Wenn Feuerwerk zum Störfall wird

Das neue Jahr war noch nicht so alt, da ist einer Anwohnerin aus Holthausen das erste Feuerwerk aufgefallen. Ihrer Ansicht nach brauchte es außerhalb von Silvester gar keine Knallerei zu geben, sie fühlt sich davon belästigt. „In den Sommermonaten“, ist der Mülheimerin aufgefallen, „gibt es fast an jedem Freitag und Samstag irgendwo in der Stadt ein Feuerwerk.“

Der Eindruck könnte stimmen: Insgesamt 52 Feuerwerke gab es im vergangenen Jahr, teilte die Stadt auf Anfrage mit. Auch Stadtsprecher Volker Wiebels hat den Eindruck, dass es mehr wird, wenn schon für beinahe jede Abifeier ein Feuerwerk abgebrannt wird. Als originelles Geschenk sind Feuerwerke ebenfalls beliebt. Jedenfalls kennt die Stadt solche Beschwerden der Bürger „und das zeigt ja, dass viele Leute es als unangenehm empfinden.“

Die Stadtverwaltung muss die meisten Feuerwerke gar nicht genehmigen. Von den 52 Feuerwerken wurden 50 von zertifizierten Pyrotechnikern gemacht, so Wiebels. Die müssen das Feuerwerk etwa 14 Tage vorher beim Ordnungsamt anzeigen, das dann Polizei, Feuerwehr, Bezirksregierung informiert. „Zertifizierte Pyrotechniker wissen, was sie dürfen und was nicht“, so Wiebels.

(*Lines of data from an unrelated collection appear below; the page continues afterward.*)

(** * Tech interview generator: the generator modules and their pipelines

    A shallow embedding of [src/interview_generator/signatures.py] and
    [src/interview_generator/modules.py].  The prompting runtime behind
    [dspy.ChainOfThought] and the language model it talks to are third-party:
    they appear here as one opaque completion service, a function from the
    calls made so far and the present call to either a raised exception or a
    prediction.  Every [forward] method is a computation that reads this
    service, appends to the log of calls, and returns a value or raises. *)

From stdpp Require Import gmap strings list pretty.

Local Open Scope string_scope.
Local Open Scope list_scope.

(** ** Python values *)

(** The values that the signatures' fields carry ([str], [int]) and [None]. *)
Inductive PyVal : Type :=
  | PyNone
  | PyStr (s : string)
  | PyInt (n : Z).

#[global] Instance PyVal_eq_dec : EqDecision PyVal.
Proof. solve_decision. Defined.

(** [str(v)], which is also what an f-string placeholder [{v}] prints. *)
Definition py_str (v : PyVal) : string :=
  match v with
  | PyNone => "None"
  | PyStr s => s
  | PyInt n => pretty n
  end.

(** [a == b] on these values. *)
Definition py_eq (a b : PyVal) : bool := bool_decide (a = b).

(** The line feed written [\n] in the source's string literals. *)
Definition nl : string :=
  String (Ascii.Ascii false true false true false false false false) EmptyString.

(** ** Exceptions *)

Record PyExn : Type := Raise { exn_class : string; exn_msg : string }.

#[global] Instance PyExn_eq_dec : EqDecision PyExn.
Proof. solve_decision. Defined.

Definition ValueError (msg : string) : PyExn := Raise "ValueError" msg.
Definition AttributeError (msg : string) : PyExn := Raise "AttributeError" msg.

(** ** signatures.py *)

Inductive Signature : Type :=
  | GenerateQuestion
  | GenerateFollowUp
  | AssessDifficulty
  | GenerateCodingQuestion
  | GenerateMLQuestion.

#[global] Instance Signature_eq_dec : EqDecision Signature.
Proof. solve_decision. Defined.


(** The [dspy.OutputField]s of each signature, in declaration order. *)
Definition output_fields (sig : Signature) : list string :=
  match sig with
  | GenerateQuestion => ["question"; "explanation"]
  | GenerateFollowUp => ["followup_questions"]
  | AssessDifficulty => ["assessed_difficulty"; "reasoning"]
  | GenerateCodingQuestion =>
      ["question_title"; "question_description"; "input_format";
       "output_format"; "constraints"; "example"]
  | GenerateMLQuestion => ["question"; "key_concepts"; "expected_depth"]
  end.

(** ** The completion service and the effect of calling it *)

(** What a predictor returns: an object whose attributes are the fields the
    service produced. *)
Abbreviation Prediction := (gmap string PyVal).

(** One call of a predictor: the signature it was built from and the keyword
    arguments it was called with, in the order they were written. *)
Record Call : Type := MkCall {
  call_sig : Signature;
  call_kwargs : list (string * PyVal)
}.

#[global] Instance Call_eq_dec : EqDecision Call.
Proof. solve_decision. Defined.

Inductive Outcome (A : Type) : Type :=
  | Returned (a : A)
  | Raised (e : PyExn).
Arguments Returned {A} a.
Arguments Raised {A} e.

(** The service answers a call knowing the calls that came before it. *)
Definition Service : Type := list Call -> Call -> Outcome Prediction.

(** A computation: given the service and the log of calls so far, the log
    afterwards and the outcome. *)
Definition M (A : Type) : Type := Service -> list Call -> list Call * Outcome A.

Definition ret {A} (a : A) : M A := fun _ log => (log, Returned a).

Definition raise {A} (e : PyExn) : M A := fun _ log => (log, Raised e).

Definition bind {A B} (m : M A) (k : A -> M B) : M B :=
  fun lm log =>
    match m lm log with
    | (log', Returned a) => k a lm log'
    | (log', Raised e) => (log', Raised e)
    end.

Notation "x <- m ;; k" := (bind m (fun x => k))
  (at level 20, m at level 99, k at level 200, only parsing).
Notation "' p <- m ;; k" := (bind m (fun x => match x with p => k end))
  (at level 20, p pattern, m at level 99, k at level 200, only parsing).

(** A call of the predictor [dspy.ChainOfThought(sig)]: it is logged and the service
    answers it. *)
Definition ChainOfThought (sig : Signature) (kwargs : list (string * PyVal))
  : M Prediction :=
  fun lm log =>
    let c := MkCall sig kwargs in
    (log ++ [c], lm log c).

(** [obj.name] on a prediction. *)
Definition getattr (obj : Prediction) (name : string) : M PyVal :=
  match obj !! name with
  | Some v => ret v
  | None =>
      raise (AttributeError
               ("'Prediction' object has no attribute '" +:+ name +:+ "'"))
  end.

(** ** modules.py *)

Module QuestionGenerator.
Definition forward (topic question_type difficulty : PyVal) : M Prediction :=
  result <-
    ChainOfThought GenerateQuestion
      [("topic", topic);
       ("question_type", question_type);
       ("difficulty", difficulty)] ;;
  ret result.
End QuestionGenerator.
(** X3: on the first line the look-back windows are empty: performance_issues
    never reports line 1, and a member access through a pointer on line 1 is
    always reported as a potential null dereference. *)
Theorem first_line_has_no_lookback (c : text) :
  (forall f, In f (get "performance_issues" (analyze_cpp_code c)) ->
             2 <= line f)
  /\ (forall l rest, split nl c = l :: rest -> contains "->" l = true ->
        In (null_deref_finding 0 l)
          (get "potential_bugs" (analyze_cpp_code c))).
Proof.
  rewrite !get_analyze by (simpl; tauto). split.
  - intros f Hf. unfold findings_of in Hf; simpl in Hf.
    apply in_per_line_nth in Hf as (i & l & Hi & Hf).
    pose proof (performance_line _ _ _ _ Hf) as Hl.
    destruct i as [|i]; [|lia].
    unfold performance_rule, sqrt_cond, string_ops_cond in Hf.
    rewrite !window_at_start in Hf. simpl in Hf.
    rewrite !andb_false_r in Hf. simpl in Hf. tauto.
  - intros l rest Hs Hc. unfold findings_of; simpl.
    apply in_per_line_nth. exists 0, l. rewrite Hs. split; [reflexivity|].
    unfold bugs_rule. apply in_or_app. right.
    unfold null_deref_cond. rewrite !window_at_start, Hc. simpl. now left.
Qed.

Lemma first_line_has_no_lookback_witness :
  In (null_deref_finding 0 (txt "p->x = 1;"))
    (get "potential_bugs" (analyze_cpp_code (txt "p->x = 1;"))).
Proof.
  apply (proj2 (first_line_has_no_lookback (txt "p->x = 1;"))
           (txt "p->x = 1;") []); reflexivity.
Defined.

(* ------------------------------------------------------------------ *)
(** ** One finding per line, and the labels of a category *)

(** X4: memory_management, code_style and game_specific hold at most one
    finding per line: their line numbers are strictly ascending. *)
Theorem single_rule_categories_strict (c k : text) :
  In k [txt "memory_management"; txt "code_style"; txt "game_specific"] ->
  StronglySorted lt (map line (get k (analyze_cpp_code c))).
Proof.
  intros Hk.
  rewrite get_analyze by (simpl in *; tauto).
  simpl in Hk. destruct Hk as [<-|[<-|[<-|[]]]]; unfold findings_of; simpl;
    apply per_line_strict; auto with rules; intros; apply list_if_single.
Qed.

Lemma single_rule_categories_strict_witness :
  StronglySorted lt
    (map line (get "code_style" (analyze_cpp_code two_magic_numbers))).
Proof.
  apply (single_rule_categories_strict two_magic_numbers (txt "code_style")).
  simpl. tauto.
Defined.

(** The issue labels a category can hold. *)
Definition labels_of (k : text) : list text :=
  if text_eqb k "performance_issues"
  then [txt "Expensive sqrt operation in loop";
        txt "String operations in performance-critical code"]
  else if text_eqb k "memory_management" then [txt "Raw pointer usage"]
  else if text_eqb k "code_style" then [txt "Magic number usage"]
  else if text_eqb k "modern_cpp"
  then [txt "C-style array usage"; txt "Index-based loop over container"]
  else if text_eqb k "game_specific"
  then [txt "Direct floating-point comparison"]
  else if text_eqb k "potential_bugs"
  then [txt "Uninitialized primitive variable";
        txt "Potential null pointer dereference"]
  else [].

Lemma per_line_labels lines rule (labels : list text) f :
  (forall i l g, In g (rule i l) -> In (issue g) labels) ->
  In f (per_line lines rule) -> In (issue f) labels.
Proof.
  intros H Hf. apply in_per_line in Hf as (i & l & _ & Hf). eauto.
Qed.

Ltac one_label :=
  let Hg := fresh in
  intros ? ? ? Hg; unfold list_if in Hg;
  match type of Hg with
  | In _ (if ?b then _ else _) => destruct b
  end; simpl in Hg; [|tauto];
  destruct Hg as [<-|[]]; simpl; tauto.

(** X5: every finding carries one of the labels of the category it is filed
    under. *)
Theorem category_fixes_labels (c k : text) fs f :
  In (k, fs) (analyze_cpp_code c) -> In f fs -> In (issue f) (labels_of k).
Proof.
  intros Hin Hf. apply item_analyze in Hin as [Hk ->].
  simpl in Hk.
  destruct Hk as [<-|[<-|[<-|[<-|[<-|[<-|[]]]]]]];
    unfold findings_of in Hf; simpl in Hf.
  - revert Hf. apply per_line_labels. intros i l g Hg.
    unfold performance_rule in Hg. apply in_app_or in Hg as [Hg|Hg];
      revert i l g Hg; one_label.
  - revert Hf. apply per_line_labels. unfold raw_pointer_rule. one_label.
  - revert Hf. apply per_line_labels. unfold magic_number_rule. one_label.
  - apply in_app_or in Hf as [Hf|Hf]; revert Hf; apply per_line_labels.
    + unfold c_array_rule. one_label.
    + unfold index_loop_rule. one_label.
  - revert Hf. apply per_line_labels. unfold float_compare_rule. one_label.
  - revert Hf. apply per_line_labels. intros i l g Hg.
    unfold bugs_rule in Hg. apply in_app_or in Hg as [Hg|Hg].
    + destruct (uninitialized_cond l); [|simpl in Hg; tauto].
      apply in_flat_map in Hg as (t & _ & Hg).
      revert i l g Hg. one_label.
    + revert i l g Hg. one_label.
Qed.
(** * Temporal feature engine of the tennis predictor

    A shallow embedding of [src/features/engineering.py],
    [src/features/rolling.py] and [src/data/preprocess.py], and the
    properties of the feature table they build.

    Conventions of the embedding:
    - Python [int] is [Z]; Python [float] results of divisions and means are
      exact rationals [Q] (the rounding of IEEE arithmetic is not modelled);
      a pandas [NaN]/[NaT] cell is [None];
    - a Python [dict] is a stdpp [gmap]; the two-element lists [[wins, total]]
      and [[wins_a, wins_b]] stored in the dicts are pairs;
    - a [DataFrame] is the list of its rows, its [RangeIndex] being the
      position in the list. *)

From Stdlib Require Import QArith Ascii Lqa.
From stdpp Require Import gmap strings list fin_maps sorting pretty.

Open Scope Z_scope.

(** ** [config.py] *)

Definition DEFAULT_WIN_PCT : Q := 1 # 2.
Definition RECENT_FORM_WINDOWS : list nat := [5%nat; 10%nat].

(** Sum of [f v] over the values of a dictionary. *)
Definition map_sum `{Countable K} {V} (f : V → Z) (m : gmap K V) : Z :=
  map_fold (λ _ v acc, f v + acc) 0 m.

(** ** Surface history: [{player: {surface: [wins, total]}}] *)

Module Surface.

Abbreviation history := (gmap string (gmap string (Z * Z))).

(** Python's [wins / total] on two ints. *)
Definition true_div (a b : Z) : Q := (inject_Z a / inject_Z b)%Q.

(** [get_surface_win_pct], engineering.py lines 37-47, reading the closure
    variable [surface_history]. *)
Definition get_surface_win_pct (surface_history : history)
    (player surface : string) : Q :=
  if String.eqb surface "Unknown" then DEFAULT_WIN_PCT
  else
    match surface_history !! player with
    | Some by_surface =>
        match by_surface !! surface with
        | Some (wins, total) =>
            if 0 <? total then true_div wins total else DEFAULT_WIN_PCT
        | None => DEFAULT_WIN_PCT
        end
    | None => DEFAULT_WIN_PCT
    end.
(** A quotient of a number by one at least as large stays in [0, 1]. *)
Lemma Fdiv_upto (m2 : positive) (e2 : Z) f :
  2 ^ 52 <= Z.pos m2 < 2 ^ 53 -> upto (Z.pos m2) e2 f -> upto_one (Fdiv f (S754_finite false m2 e2)).
Proof.
  intros Hm2. destruct f as [[]|[]| |[] m e]; try done. intros (He & Hm & Hm53).
  unfold Fdiv, SFdiv, SFdiv_core_binary.
  assert (Hd2 : Zdigits2 (Z.pos m2) = 53) by (apply digits2_pos_unique; lia). rewrite Hd2.
  set (e' := Z.min _ (e - e2)).
  assert (Hd : Zdigits2 (Z.pos m) <= 53 + (e2 - e)).
  { apply Zdigits2_le; [lia|lia|]. rewrite Z.pow_add_r by lia. eapply Z.le_lt_trans; [exact Hm|].
    apply Z.mul_lt_mono_pos_r; lia. }
  assert (He' : e' <= -52) by (subst e'; unfold fexp, emin; lia).
  assert (Hs : 0 <= e - e2 - e') by (subst e'; lia).
  replace (match e - e2 - e' with 0 => _ | Z.pos _ => _ | Z.neg _ => _ end)
    with (Z.pos m * 2 ^ (e - e2 - e')).
  2: { destruct (e - e2 - e'); [lia| |lia]. symmetry. by apply Z.shiftl_mul_pow2. }
  clearbody e'. set (s := e - e2 - e') in *.
  pose proof (Z_div_mod (Z.pos m * 2 ^ s) (Z.pos m2) ltac:(lia)) as Hdm.
  destruct (Z.div_eucl (Z.pos m * 2 ^ s) (Z.pos m2)) as [q r].
  destruct Hdm as [Hq Hr].
  assert (HB : Z.pos m * 2 ^ s <= Z.pos m2 * (4503599627370496 * 2 ^ (-52 - e'))).
  { change 4503599627370496 with (2 ^ 52). rewrite <- !Z.pow_add_r by lia.
    replace (52 + (-52 - e')) with ((e2 - e) + s) by lia. rewrite Z.pow_add_r by lia.
    assert (0 < 2 ^ s) by lia. nia. }
  set (K := 4503599627370496 * 2 ^ (-52 - e')) in *.
  assert (0 <= q) by (assert (0 < 2 ^ s) by lia; nia).
  apply upto_le_bound; try lia; [apply (Z.mul_le_mono_pos_l _ _ (Z.pos m2)); fold K; lia|].
  intros Hl. fold K. destruct (Z.eq_dec r 0) as [->|]; [|apply (Z.mul_lt_mono_pos_l (Z.pos m2)); lia].
  destruct Hl. unfold new_location. by destruct (Z.even _).
Qed.

(** Division by 1 keeps a number in [0, 1]. *)
Lemma Fdiv_one_upto f : upto_one f -> upto_one (Fdiv f Fone).
Proof. by apply Fdiv_upto. Qed.

(** A rounded number has a 53-bit mantissa. *)
Lemma binary_round_mantissa s p e s' m' e' :
  binary_round 53 1024 s p e = S754_finite s' m' e' -> Z.pos m' < 2 ^ 53.
Proof.
  unfold binary_round. case_match. intros H'.
  edestruct (round_shape s (Z.pos p0) z loc_Exact) as (R & HR & HR53 & _ & _ & E); [lia|done|].
  rewrite E in H'. unfold rounded in H'. destruct R as [|r|r]; [done| |done].
  destruct (Z.ltb_spec (Z.pos r) (2 ^ 53)); repeat case_match; simplify_eq; lia.
Qed.

Lemma binary_normalize_mantissa n e b s' m' e' :
  binary_normalize 53 1024 n e b = S754_finite s' m' e' -> Z.pos m' < 2 ^ 53.
Proof. destruct n; simpl; [done|apply binary_round_mantissa..]. Qed.

(** ** 64-bit integers as floats *)

Lemma rounded_finite s R e :
  0 < R -> e + 1 <= 971 -> exists m e', rounded s R e = S754_finite s m e' /\ e <= e'.
Proof.
  intros HR He. unfold rounded. destruct R as [|p|p]; [lia| |lia].
  destruct (Z.leb_spec e 971); [|lia]. destruct (Z.leb_spec (e + 1) 971); [|lia].
  case_match; eexists _, _; (split; [done|lia]).
Qed.

(** A nonzero 64-bit integer converts to a finite float of its sign. *)
Lemma binary_round_int_finite s p :
  Z.pos p < 2 ^ 64 -> exists m e, binary_round 53 1024 s p 0 = S754_finite s m e /\ -52 <= e.
Proof.
  intros Hp. unfold binary_round.
  pose proof (digits2_pos_bounds p) as [Hp1 Hp2].
  pose proof (Zdigits2_le (Z.pos p) 64 ltac:(lia) ltac:(lia) Hp) as Hd. cbn [Zdigits2] in Hd.
  set (d := Z.pos (digits2_pos p)) in *.
  replace (fexp 53 1024 (d + 0)) with (d - 53) by (unfold fexp, emin; lia).
  unfold shl_align. destruct (Z.sub (d - 53) 0) as [|k|k] eqn:Ek.
  1,2: edestruct (round_shape s (Z.pos p) 0 loc_Exact) as (R & HR & _ & _ & _ & ->); [lia|done|];
    cbn [Zdigits2] in *; fold d in HR |- *;
    replace (Z.max 0 (fexp 53 1024 (d + 0) - 0)) with (d - 53) in * by (unfold fexp, emin; lia);
    (edestruct rounded_finite as (m & e' & -> & ?); [| |eexists m, e'; split; [done|lia]]; [|lia]);
    (enough (1 <= Z.pos p / 2 ^ (d - 53)) by lia);
    (apply Z.div_le_lower_bound; [lia|]);
    rewrite Z.mul_1_r; (etransitivity; [|exact Hp1]); apply Z.pow_le_mono_r; lia.
  assert (Hdm : Zdigits2 (Z.pos p * 2 ^ Z.pos k) <= 53).
  { apply Zdigits2_le; [lia|lia|]. replace 53 with (d + Z.pos k) by lia.
    rewrite Z.pow_add_r by lia. nia. }
  edestruct (round_shape s (Z.pos (Pos.iter xO p k)) (d - 53) loc_Exact)
    as (R & HR & _ & _ & _ & ->); [lia|done|].
  rewrite iter_xO in *. rewrite Z.max_l in * by (unfold fexp, emin; lia).
  rewrite Z.div_1_r in HR.
  edestruct rounded_finite as (m & e' & -> & ?); [| |eexists m, e'; split; [done|lia]]; [nia|lia].
Qed.

Lemma Fof_Z_pos_finite n :
  0 < n < 2 ^ 64 -> exists m e, Fof_Z n = S754_finite false m e /\ -52 <= e.
Proof.
  intros [H1 H2]. destruct n as [|p|p]; [lia| |lia]. by apply binary_round_int_finite.
Qed.

Definition is_finite (f : float64) : bool :=
  match f with S754_zero _ | S754_finite _ _ _ => true | _ => false end.

(** A divisor that is neither zero nor NaN. *)
Definition divisor (f : float64) : bool :=
  match f with S754_infinity _ | S754_finite _ _ _ => true | _ => false end.

Lemma Fof_Z_finite n : - 2 ^ 64 < n < 2 ^ 64 -> is_finite (Fof_Z n) = true.
Proof.
  intros H. destruct n as [|p|p]; [done| |]; unfold Fof_Z; cbn [binary_normalize];
    destruct (binary_round_int_finite false p) as (m & e & E & _); try lia;
    destruct (binary_round_int_finite true p) as (m' & e' & E' & _); try lia.
  - by rewrite E.
  - by rewrite E'.
Qed.

(** A product of floats of at least [2^-52] does not vanish. *)
Lemma Fmul_divisor m1 e1 m2 e2 :
  -52 <= e1 -> -52 <= e2 ->
  divisor (Fmul (S754_finite false m1 e1) (S754_finite false m2 e2)) = true.
Proof.
  intros H1 H2. unfold Fmul, SFmul. cbn [xorb].
  edestruct (round_shape false (Z.pos (m1 * m2)) (e1 + e2) loc_Exact)
    as (R & HR & _ & _ & _ & ->); [lia|done|].
  set (d := Zdigits2 (Z.pos (m1 * m2))) in *.
  assert (Hd : 2 ^ (d - 1) <= Z.pos (m1 * m2)) by apply digits2_pos_bounds.
  set (n := Z.max 0 _) in *.
  assert (1 <= Z.pos (m1 * m2) / 2 ^ n).
  { assert (Hn : n = Z.max 0 (d - 53)) by (subst n; unfold fexp, emin; subst d; simpl; lia).
    apply Z.div_le_lower_bound; [lia|]. rewrite Z.mul_1_r.
    etransitivity; [|exact Hd]. apply Z.pow_le_mono_r; [lia|].
    subst d. simpl in *. lia. }
  unfold rounded. destruct R as [|p|p]; [lia| |lia]. by repeat case_match.
Qed.

(** ** NaN freedom of the operations the scoring uses *)

Lemma SFdiv_core_nonneg m1 e1 m2 e2 :
  0 <= (SFdiv_core_binary 53 1024 (Z.pos m1) e1 (Z.pos m2) e2).1.1.
Proof.
  unfold SFdiv_core_binary. set (e' := Z.min _ _).
  set (m' := match Z.sub (Z.sub e1 e2) e' with Z0 => _ | Z.pos _ => _ | Z.neg _ => _ end).
  assert (0 <= m').
  { subst m'. case_match; [done| |done]. apply Z.shiftl_nonneg. lia. }
  pose proof (Z_div_mod m' (Z.pos m2) ltac:(lia)) as Hdm.
  destruct (Z.div_eucl m' (Z.pos m2)) as [q r]. destruct Hdm as [Hq Hr]. simpl. nia.
Qed.

Lemma Fdiv_not_nan a s m e : is_nan a = false -> is_nan (Fdiv a (S754_finite s m e)) = false.
Proof.
  destruct a as [sa|sa| |sa ma ea]; try done. intros _. unfold Fdiv, SFdiv.
  pose proof (SFdiv_core_nonneg ma ea m e) as H.
  destruct (SFdiv_core_binary 53 1024 (Z.pos ma) ea (Z.pos m) e) as [[q e'] l].
  pose proof (binary_round_aux_signed (xorb sa s) q e' l H) as Hs.
  by destruct (binary_round_aux _ _ _ _ _ _).
Qed.

Lemma Fdiv_divisor_not_nan a b :
  is_finite a = true -> divisor b = true -> is_nan (Fdiv a b) = false.
Proof.
  intros Ha Hb. destruct b as [sb|sb| |sb m e]; try done.
  - by destruct a.
  - apply Fdiv_not_nan. by destruct a.
Qed.

Lemma Fdiv_nonneg a m e : nonneg a = true -> nonneg (Fdiv a (S754_finite false m e)) = true.
Proof.
  destruct a as [sa|[]| |[] ma ea]; try done. intros _. unfold Fdiv, SFdiv.
  pose proof (SFdiv_core_nonneg ma ea m e) as H.
  destruct (SFdiv_core_binary 53 1024 (Z.pos ma) ea (Z.pos m) e) as [[q e'] l].
  apply signed_false_nonneg. by apply (binary_round_aux_signed false).
Qed.

Lemma Fsub_one_not_nan a : is_nan a = false -> is_nan (Fsub Fone a) = false.
Proof. destruct a as [[]|[]| |sa ma ea]; try done. intros _. apply binary_normalize_not_nan. Qed.

Lemma Fsub_one_mantissa a s m e : Fsub Fone a = S754_finite s m e -> Z.pos m < 2 ^ 53.
Proof.
  destruct a as [[]|[]| |sa ma ea]; try done.
  1,2: intros [= <- <- <-]; lia.
  apply binary_normalize_mantissa.
Qed.

#[export] Hint Resolve Fof_Z_nonneg Fof_Z_not_nan Fof_Z_finite Fdiv_nonneg Fdiv_divisor_not_nan Fmul_fin_nonneg
  Fadd_nonneg Fsub_one_not_nan : aevora.

(** ** Small integers are exact *)

Lemma Fmul_comm a b : Fmul a b = Fmul b a.
Proof.
  destruct a as [sa|sa| |sa ma ea], b as [sb|sb| |sb mb eb]; try done; unfold Fmul, SFmul;
    rewrite (xorb_comm sa sb); [done..|]. by rewrite (Pos.mul_comm ma mb), (Z.add_comm ea eb).
Qed.

(** A positive integer below 2^53, scaled to a 53-bit mantissa. *)
Lemma Fof_Z_exact n :
  0 < n < 2 ^ 53 ->
  exists m e, Fof_Z n = S754_finite false m e /\ 2 ^ 52 <= Z.pos m < 2 ^ 53 /\ e <= 0 /\ Z.pos m = n * 2 ^ (- e).
Proof.
  intros [H1 H2]. destruct n as [|p|p]; [lia| |lia]. unfold Fof_Z. cbn [binary_normalize]. unfold binary_round.
  pose proof (digits2_pos_bounds p) as [Hp1 Hp2].
  pose proof (Zdigits2_le (Z.pos p) 53 ltac:(lia) ltac:(lia) H2) as Hd. cbn [Zdigits2] in Hd.
  set (d := Z.pos (digits2_pos p)) in *.
  assert (Hf : fexp 53 1024 (d + 0) = d - 53) by (unfold fexp, emin; lia). rewrite Hf.
  assert (Hm : exists m, shl_align p 0 (d - 53) = (m, d - 53) /\ Z.pos m = Z.pos p * 2 ^ (53 - d)).
  { unfold shl_align. destruct (Z.sub (d - 53) 0) as [|k|k] eqn:Ek; [|lia|].
    - exists p. replace (d - 53) with 0 by lia. replace (53 - d) with 0 by lia. split; [done|lia].
    - exists (Pos.iter xO p k). split; [done|]. rewrite iter_xO. do 2 f_equal. lia. }
  destruct Hm as (m & -> & Hm).
  assert (Hm53 : 2 ^ 52 <= Z.pos m < 2 ^ 53).
  { rewrite Hm. assert (E1 : 2 ^ 52 = 2 ^ (d - 1) * 2 ^ (53 - d)) by (rewrite <- Z.pow_add_r by lia; f_equal; lia).
    assert (E2 : 2 ^ 53 = 2 ^ d * 2 ^ (53 - d)) by (rewrite <- Z.pow_add_r by lia; f_equal; lia).
    rewrite E1, E2. assert (0 < 2 ^ (53 - d)) by lia.
    split; [apply Z.mul_le_mono_nonneg_r; lia|apply Z.mul_lt_mono_pos_r; lia]. }
  destruct (round_shape false (Z.pos m) (d - 53) loc_Exact 0) as (R & _ & _ & _ & HR & ->); [lia| |].
  { cbn [Zdigits2]. rewrite (digits2_pos_unique m 53) by lia. unfold fexp, emin. lia. }
  rewrite HR by (done || apply Z.mod_1_r). rewrite Z.div_1_r, Z.add_0_r. unfold rounded.
  rewrite (proj2 (Z.ltb_lt _ _)) by lia. rewrite (proj2 (Z.leb_le _ _)) by lia.
  exists m, (d - 53). splits; try lia; [done|]. rewrite Hm. do 2 f_equal. lia.
Qed.

(** Small integers keep their order as floats. *)
Lemma Fof_Z_upto n d m e : 0 <= n <= d -> d < 2 ^ 53 -> Fof_Z d = S754_finite false m e -> upto (Z.pos m) e (Fof_Z n).
Proof.
  intros Hn Hd E. destruct (Z.eq_dec n 0) as [->|Hn0]; [done|].
  destruct (Fof_Z_exact d) as (m1 & e1 & E1 & Hm1 & He1 & Em1); [lia|]. rewrite E1 in E. injection E as <- <-.
  destruct (Fof_Z_exact n) as (m2 & e2 & -> & Hm2 & He2 & Em2); [lia|].
  assert (He : e2 <= e1).
  { destruct (Z.le_gt_cases e2 e1) as [|Hgt]; [done|]. exfalso.
    replace (- e1) with ((- e2) + (e2 - e1)) in Em1 by lia. rewrite Z.pow_add_r in Em1 by lia.
    assert (2 <= 2 ^ (e2 - e1)) by (change 2 with (2 ^ 1) at 1; apply Z.pow_le_mono_r; lia).
    assert (n * 2 ^ (- e2) <= d * 2 ^ (- e2)) by (apply Z.mul_le_mono_nonneg_r; lia). rewrite Z.mul_assoc in Em1. nia. }
  cbn [upto]. splits; [done| |lia]. rewrite Em1, Em2, <- Z.mul_assoc, <- Z.pow_add_r by lia.
  replace (- e1 + (e1 - e2)) with (- e2) by lia. assert (0 < 2 ^ (- e2)) by lia. nia.
Qed.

Etwa, dass keine Raketen neben Kranken- oder Senioreneinrichtungen abgeschossen werden dürfen, und dass das späteste Feuerwerk um 22.30 Uhr beginnen und um 23 Uhr beendet werden muss. Bei Feuerwerken in Sommern mit erhöhter Waldbrandgefahr werde ein Pyrotechniker über die Stufe der Gefahr informiert. Genehmigungspflichtig gegen Gebühr ist aber jede private Ballerei (ohne Fachmann) außerhalb von Silvester, und dafür müsse immer ein Grund vorliegen, etwa eine Hochzeit.

Die Stadt weiß um die Problematik. „Wir wissen im Moment noch nicht, wie wir das rechtlich deckeln sollen“ so Wiebels. Für 2014 sind jetzt schon drei Feuerwerke angezeigt worden.